What to produce
Find the line in the entries below that contains "(** [try: body". Repeat it exactly, and every line after it through the line that contains "Definition raise_for_status (status_code".

═════ Task material ═════

Definition select_pcl `{Scene} (c : coor) (permanent : bool) (filter_f : filter_t)
  (self : GTool) : result (GTool * pick) :=
  select_by_coor c coor_to_pcl permanent filter_f self.

Definition _pre_update `{Signature} (self : GTool) : result GTool :=
  let! self := _hl_load self in
  let! b := _update_find_radius (base self) in
  let self := set_base b self in
  let self := set_drag None self in
  let self := set_drag_start None self in
  let self := set_confirm None self in
  Ok (set_confirm_next None self).

Definition _run_update `{Tool} (c : coor) (self : GTool) : result GTool :=
  let! self := _pre_update self in
  let! self := run_tuple (update self) [VCoor c] self in
  Ok (_hl_update self).

Definition _run_confirm `{Tool} (self : GTool) : result GTool :=
  let self := set_confirm_cycles (S (confirm_cycles self)) self in   (* ghost *)
  let! self :=
    match confirm self with
    | Some f => run_tuple f [] self
    | None => Ok self
    end in
  match confirm_next self with
  | Some next =>
      let self := set_update next self in
      Ok (_hl_save self)
  | None =>
      let self := _hl_reset self in
      let self := set_update (HFun m_update_basic) self in
      run_tuple (on_reset self) [] self
  end.
(** * custom_color_palette: the segmented-palette module of dashboard_meteo

    A shallow embedding of [src/custom_color_palette.py] ([range],
    [_colors_from_spec], [creates_palette]) and the properties of it that the
    specification states.

    Numbers.  Python floats and NumPy float64 arrays are modelled by
    rationals ([Q]) and lists of them.  Where a rounding decides more than
    the last digits of a value, the number of values [range] returns, the
    operations are rounded as binary64 rounds them ([Float]).  Everywhere
    else the values are exact, those of the code being their roundings, so
    a statement "within floating tolerance" is proved as an equality of
    rationals ([==]).  Infinities and NaN are not modelled.  Python ints
    are [Z]; a length or a loop counter that cannot be negative is a
    [nat].

    Exceptions.  A Python call either returns or raises; a raise is modelled
    by the name of the exception class.

    Libraries.  The module imports NumPy and matplotlib.  The NumPy calls
    are modelled on lists ([np]).  The matplotlib calls are an interface
    ([mcolors]): the general statements hold for every implementation of
    it, and [Mpl.matplotlib] is the implementation the module runs on. *)

From Stdlib Require Import QArith Qround Qminmax Qpower Qabs.
From Stdlib Require Import ZArith List String Bool.
From Stdlib Require Import Sorted Permutation SetoidList Lia Lqa.
Import ListNotations.

Open Scope Q_scope.

(* ================================================================== *)
(** ** Python results *)

Module Py.

(** The class name of a raised exception. *)
Definition exn := string.

Inductive result (A : Type) : Type :=
| Ok (a : A)
| Raise (e : exn).

Arguments Ok {A} a.
Arguments Raise {A} e.

Definition bind {A B : Type} (r : result A) (k : A -> result B) : result B :=
  match r with
  | Ok a => k a
  | Raise e => Raise e
  end.

(** [mapM f l]: the list comprehension [[f(x) for x in l]], left to right,
    stopping at the first raise. *)
Fixpoint mapM {A B : Type} (f : A -> result B) (l : list A) : result (list B) :=
  match l with
  | [] => Ok []
  | x :: l' =>
      bind (f x) (fun y => bind (mapM f l') (fun ys => Ok (y :: ys)))
  end.
(** * anydrop: the signalling server (server.ts)

    A shallow embedding of the rendezvous server: the network classifier
    ([isPrivateIP], [getNetworkGroup]), the two process-wide maps
    ([devices], [ipGroups]), the handlers installed by
    [io.on('connection', ...)], and the periodic [cleanupDevices] sweep.

    JavaScript strings are modelled as Rocq strings (the bytes of their
    UTF-8 encoding: the classifier only looks for ASCII characters, which
    never occur inside a multi-byte sequence).  [Map] and [Set] keep
    insertion order in JavaScript, and the order in which notices are sent
    follows it, so both are association lists / lists in insertion order.
    [Date.now()] is an input of the events that read it. *)

From Stdlib Require Import List String Ascii ZArith Lia Bool Arith.
Import ListNotations.
Open Scope string_scope.
Open Scope list_scope.

(* ================================================================== *)
(** ** String primitives used by the classifier *)

Module Js.

(** [s.split(sep)] for a one-character separator: always at least one
    component, [n] separators give [n + 1] components. *)
Fixpoint split (sep : ascii) (s : string) : list string :=
  match s with
  | EmptyString => [EmptyString]
  | String c r =>
      if Ascii.eqb c sep then EmptyString :: split sep r
      else match split sep r with
           | [] => [String c EmptyString]
           | p :: ps => String c p :: ps
           end
  end.

(** [parts.slice(0, n)] *)
Definition slice0 {A : Type} (n : nat) (l : list A) : list A := firstn n l.

(** [parts.join(sep)] *)
Definition join (sep : string) (l : list string) : string := String.concat sep l.

(** [parts[i] === lit]: an index out of range reads [undefined], which
    is not equal to any string. *)
Definition index_is (parts : list string) (i : nat) (lit : string) : bool :=
  match nth_error parts i with
  | Some p => String.eqb p lit
  | None => false
  end.

(** Number of occurrences of a character. *)
Fixpoint count_char (c : ascii) (s : string) : nat :=
  match s with
  | EmptyString => 0
  | String a r => (if Ascii.eqb a c then 1 else 0) + count_char c r
  end.

(** A character class of a regular expression. *)
Definition cls := ascii -> bool.

Definition lit (c : ascii) : cls := fun a => Ascii.eqb a c.

Definition range (lo hi : ascii) : cls :=
  fun a => Nat.leb (nat_of_ascii lo) (nat_of_ascii a) && Nat.leb (nat_of_ascii a) (nat_of_ascii hi).

Definition lits (s : string) : list cls := map lit (list_ascii_of_string s).

(** [/^c1c2...cn/.test(s)] for a sequence of character classes: the
    anchored match only reads the first [n] characters. *)
Fixpoint test_prefix (p : list cls) (s : string) : bool :=
  match p with
  | [] => true
  | c :: p' =>
      match s with
      | EmptyString => false
      | String a s' => c a && test_prefix p' s'
      end
  end.

End Js.
(** C1 (amended).  In the Slack provider a failed identity resolution
    (transport error, failed read, status other than 200, body that does
    not decode, envelope not ok) makes [GetEmailAddress] return the empty
    string with a nil error; so does, once the identity is resolved and
    the team check has not failed, a failed group fetch when a GroupID
    is configured; and the error [GetEmailAddress] returns is always nil
    or one of the two policy denials, never a fetch error.  The Spaces
    provider returns the empty string together with the fetch error of
    the call that failed: the profile fetch, or, once the profile is
    fetched and a SpaceID is configured, the space fetch. *)
Theorem slack_swallows_fetch_errors_spaces_returns_them :
  (forall p s (w : World),
      (exists err, FetchFailure Slack.SlackUserIdentityResponse
                     (Slack.endpointRequest p "users.identity" (AccessToken s) None) w err) \/
      (exists resp env,
          outcome (Slack.endpointRequest p "users.identity" (AccessToken s) None) w
            = Ok (resp, env) /\
          Slack.Identity_OK env = false) ->
      fst (Slack.GetEmailAddress p s w) = ("", None)) /\
  (forall p s (w w1 : World) env,
      Slack.getIdentity p (AccessToken s) w = (Ok env, w1) ->
      Slack.TeamID p = "" \/ Slack.hasTeamID p env = true ->
      Slack.GroupID p <> "" ->
      (exists err, FetchFailure Slack.SlackGroupListResponse
                     (Slack.endpointRequest p "groups.list" (AccessToken s) Slack.groupParams)
                     w1 err) \/
      (exists resp gl,
          outcome (Slack.endpointRequest p "groups.list" (AccessToken s) Slack.groupParams) w1
            = Ok (resp, gl) /\
          Slack.GroupList_OK gl = false) ->
      fst (Slack.GetEmailAddress p s w) = ("", None)) /\
  (forall p s (w : World),
      snd (fst (Slack.GetEmailAddress p s w)) = None \/
      snd (fst (Slack.GetEmailAddress p s w)) = Some teamDenial \/
      snd (fst (Slack.GetEmailAddress p s w)) = Some groupDenial) /\
  (forall p s (w : World) err,
      FetchFailure Spaces.SpacesUserIdentityResponse
        (Spaces.endpointRequest p (Spaces.APIUser p) (AccessToken s) None) w err ->
      fst (Spaces.GetEmailAddress p s w) = ("", Some err)) /\
  (forall p s (w w1 : World) resp1 profile err,
      Spaces.getEndpoint (T := Spaces.SpacesUserIdentityResponse) p (Spaces.APIUser p)
        (AccessToken s) None w = (Ok (resp1, profile), w1) ->
      Spaces.SpaceID p <> "" ->
      FetchFailure Spaces.SpacesSpaceResponse
        (Spaces.endpointRequest p (fmt_Sprintf (Spaces.APISpace p) (Spaces.SpaceID p))
           (AccessToken s) None) w1 err ->
      fst (Spaces.GetEmailAddress p s w) = ("", Some err)).
Proof.
  split; [|split; [|split; [|split]]].
  - intros p s w Hfail.
    destruct (getIdentity_failed p (AccessToken s) w Hfail) as [err E].
    now rewrite (GetEmailAddress_identity_failed _ _ _ _ _ E).
  - intros p s w w1 env E Hopen Hg Hfail.
    destruct (getGroups_failed p (AccessToken s) w1 Hfail) as [err Eg].
    now rewrite (GetEmailAddress_groups_failed _ _ _ _ _ _ _ E Hopen Hg Eg).
  - intros p s w. apply GetEmailAddress_errors.
  - intros p s w err F. apply outcome_failure in F.
    erewrite spaces_GetEmailAddress_identity_failed; [reflexivity|].
    rewrite spaces_getEndpoint_run, F. reflexivity.
  - intros p s w w1 resp1 profile err E Hs F. apply outcome_failure in F.
    erewrite spaces_GetEmailAddress_space_failed; [reflexivity | exact E | exact Hs |].
    rewrite spaces_getEndpoint_run, F. reflexivity.
Qed.
(** * freem_collection_plan: the crawler (craw.py) and the downloader
    (freem_downloader.py), embedded and verified.

    Layout: the model of Python's [str] operations the two scripts use; the
    world outside the program (library functions, the remote server, the
    local disk); the two scripts, function by function; then the properties. *)

From Stdlib Require Import ZArith NArith List Lia Bool String Ascii DecimalString.
From stdpp Require Import base gmap sets list.

Local Open Scope Z_scope.

(* ===================================================================== *)
(** ** Python [str]: a sequence of Unicode code points *)
(* ===================================================================== *)

Module PyStr.

(** A code point, and a Python [str]. *)
Definition codepoint := N.
Definition str := list codepoint.

(** An ASCII literal of the source as a [str]. *)
Definition py (s : string) : str := List.map N_of_ascii (list_ascii_of_string s).

Definition slash : codepoint := 47%N.

(** [s.startswith(p)] *)
Fixpoint startswith (p s : str) : bool :=
  match p, s with
  | [], _ => true
  | _ :: _, [] => false
  | a :: p', b :: s' => N.eqb a b && startswith p' s'
  end.

(** [s.endswith(p)] *)
Definition endswith (p s : str) : bool := startswith (rev p) (rev s).

(** [sub in s] *)
Fixpoint contains (sub s : str) : bool :=
  startswith sub s ||
  match s with
  | [] => false
  | _ :: s' => contains sub s'
  end.

(** [s == t] *)
Fixpoint str_eqb (s t : str) : bool :=
  match s, t with
  | [], [] => true
  | a :: s', b :: t' => N.eqb a b && str_eqb s' t'
  | _, _ => false
  end.

(** [s in [t1, t2, ...]] *)
Definition str_in (s : str) (l : list str) : bool := existsb (str_eqb s) l.

(** [lstrip]/[rstrip] over a character predicate. *)
Fixpoint lstrip_by (f : codepoint -> bool) (s : str) : str :=
  match s with
  | [] => []
  | c :: s' => if f c then lstrip_by f s' else s
  end.

Definition rstrip_by (f : codepoint -> bool) (s : str) : str :=
  rev (lstrip_by f (rev s)).

(** [s.rstrip('/')] *)
Definition rstrip_slash (s : str) : str := rstrip_by (N.eqb slash) s.

(** CPython's [_PyUnicode_IsWhitespace]: the characters [str.strip()] removes. *)
Definition isspace (c : codepoint) : bool :=
  ((9 <=? c) && (c <=? 13) || (28 <=? c) && (c <=? 32) ||
   (c =? 133) || (c =? 160) || (c =? 5760) ||
   (8192 <=? c) && (c <=? 8202) ||
   (c =? 8232) || (c =? 8233) || (c =? 8239) || (c =? 8287) || (c =? 12288))%N.

(** [s.strip()] *)
Definition strip (s : str) : str := rstrip_by isspace (lstrip_by isspace s).

(** [s.split(sep)] for a one-character separator: never the empty list. *)
Fixpoint split_on (sep : codepoint) (s : str) : list str :=
  match s with
  | [] => [[]]
  | c :: s' =>
      if N.eqb c sep then [] :: split_on sep s'
      else match split_on sep s' with
           | [] => [[c]]
           | w :: ws => (c :: w) :: ws
           end
  end.

(** [s.split('/')[-1]] *)
Definition last_segment (s : str) : str := List.last (split_on slash s) [].

(** The digit property of a character ([Py_UNICODE_ISDIGIT]): exact below
    U+0100 (the ten ASCII digits and the superscripts two, three and one);
    above, the Unicode database decides, and it is a parameter [hi] of the
    model. *)
Definition isdigit_char (hi : codepoint -> bool) (c : codepoint) : bool :=
  if (c <? 256)%N
  then ((48 <=? c) && (c <=? 57) || (c =? 178) || (c =? 179) || (c =? 185))%N
  else hi c.

(** [s.isdigit()]: at least one character, and every character a digit. *)
Definition isdigit (hi : codepoint -> bool) (s : str) : bool :=
  match s with
  | [] => false
  | _ => forallb (isdigit_char hi) s
  end.

(** The ten characters [0] ... [9]. *)
Definition ascii_digit (c : codepoint) : bool := ((48 <=? c) && (c <=? 57))%N.

(** The character class of [clean_name]'s regular expression: backslash,
    slash, star, question mark, colon, double quote, less-than, greater-than
    and vertical bar; [re.sub] replaces each by an underscore. *)
Definition illegal_char (c : codepoint) : bool :=
  existsb (N.eqb c) [92; 47; 42; 63; 58; 34; 60; 62; 124]%N.

Definition underscore : codepoint := 95%N.

Definition clean_chars (s : str) : str :=
  List.map (fun c => if illegal_char c then underscore else c) s.

(** [str(n)] and [f"{n}"] for an integer. *)
Definition str_of_Z (n : Z) : str := py (NilZero.string_of_int (Z.to_int n)).

End PyStr.

Import PyStr.

(* ===================================================================== *)
(** ** Exceptions *)
(* ===================================================================== *)

(** What a Python call can raise, as far as the two handlers of the scripts
    tell them apart: an instance of [Exception] (network errors, timeouts,
    HTTP error statuses, decode and parse errors, OS errors), or
    [KeyboardInterrupt], which is a [BaseException] only and passes through
    [except Exception]. *)
Inductive exn := Exception | KeyboardInterrupt.

Inductive result (A : Type) : Type :=
  | Ok (a : A)
  | Raised (e : exn).
Arguments Ok {A} a.
Arguments Raised {A} e.

(** [try: body / except Exception: handler] *)
Definition try_except {A} (body : result A) (handler : A) : result A :=
  match body with
  | Ok a => Ok a
  | Raised Exception => Ok handler
  | Raised KeyboardInterrupt => Raised KeyboardInterrupt
  end.

(** [response.raise_for_status()]: an [HTTPError] for a 4xx or 5xx status. *)
Definition raise_for_status (status_code : Z) : result unit :=
  if (400 <=? status_code) && (status_code <? 600) then Raised Exception else Ok tt.

(* ===================================================================== *)
(** ** craw.py *)
(* ===================================================================== *)

Module Craw.

(** One [<a>] element as BeautifulSoup hands it over: its [href] attribute,
    and the stripped text of the [<td>] that follows the link as a sibling,
    with that of the [<td>] after that one. *)
Record anchor := {
  href : option str;
  cells : option (str * option str)
}.

(** What [session.get(url, timeout=15)] followed by
    [BeautifulSoup(response.text).find_all('a')] gives. *)
Inductive fetch :=
  | GetRaises                                          (* connection error, timeout *)
  | Response (status_code : Z) (soup : option (list anchor)). (* [None]: decoding or parsing raised *)

(** The world outside the crawler: [urllib.parse.urljoin], the Unicode
    database above U+00FF, the remote server (its answer may depend on the
    requests sent so far), and whether the OS lets a file be written. *)
Record env := {
  urljoin : str -> str -> str;
  digit_hi : codepoint -> bool;
  session_get : list str -> str -> fetch;
  can_write : str -> bool
}.

(** An entry of [parse_directory]'s result: the dict with ["type": "folder"]
    or ["type": "file"]. *)
Inductive item :=
  | FolderItem (name url parent : str)
  | FileItem (name url size date parent : str).

Record file_record := {
  original_name : str;
  file_url : str;
  file_size : str;
  file_date : str
}.

Record folder_record := {
  folder_url : str;
  files : list file_record;
  subfolders : list str
}.

(** A Python dict keyed by [str]: its items in insertion order. *)
Definition dict (V : Type) := list (str * V).

Definition dict_mem {V} (k : str) (d : dict V) : bool :=
  existsb (fun kv => str_eqb k (fst kv)) d.

Fixpoint dict_get {V} (k : str) (d : dict V) : option V :=
  match d with
  | [] => None
  | (k', v) :: d' => if str_eqb k k' then Some v else dict_get k d'
  end.

(** [d[k] = v]: an existing key keeps its place. *)
Fixpoint dict_set {V} (k : str) (v : V) (d : dict V) : dict V :=
  match d with
  | [] => [(k, v)]
  | (k', v') :: d' => if str_eqb k k' then (k', v) :: d' else (k', v') :: dict_set k v d'
  end.

(** In-place change of the object stored under [k]. *)
Fixpoint dict_alter {V} (f : V -> V) (k : str) (d : dict V) : dict V :=
  match d with
  | [] => []
  | (k', v') :: d' => if str_eqb k k' then (k', f v') :: d' else (k', v') :: dict_alter f k d'
  end.

(** One row of the rename plan, in [column_order]. *)
Record row := {
  col_folder_id : str;
  col_original_name : str;
  col_new_name : str;
  col_size : str;
  col_date : str;
  col_file_url : str;
  col_folder_url : str
}.

(** What a file on the local disk holds after the crawler wrote it. *)
Inductive document :=
  | JsonFile (structure : dict folder_record)
  | ExcelFile (rows : list row).

(** The [WebsiteCrawler] object, with the two things it acts on: the
    requests its session has sent (oldest first) and the local disk. *)
Record crawler := {
  base_url : str;
  max_depth : Z;
  max_workers : Z;
  file_structure : dict folder_record;
  visited_folders : gset str;
  requests : list str;
  disk : gmap str document
}.

(** [WebsiteCrawler(base_url, max_depth, max_workers)] *)
Definition init (base : str) (depth workers : Z) (d : gmap str document) : crawler :=
  {| base_url := base; max_depth := depth; max_workers := workers;
     file_structure := []; visited_folders := ∅; requests := []; disk := d |}.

═════

Written solution
(** [try: body / except Exception: handler] *)
Definition try_except {A} (body : result A) (handler : A) : result A :=
  match body with
  | Ok a => Ok a
  | Raised Exception => Ok handler
  | Raised KeyboardInterrupt => Raised KeyboardInterrupt
  end.

(** [response.raise_for_status()]: an [HTTPError] for a 4xx or 5xx status. *)
Definition raise_for_status (status_code : Z) : result unit :=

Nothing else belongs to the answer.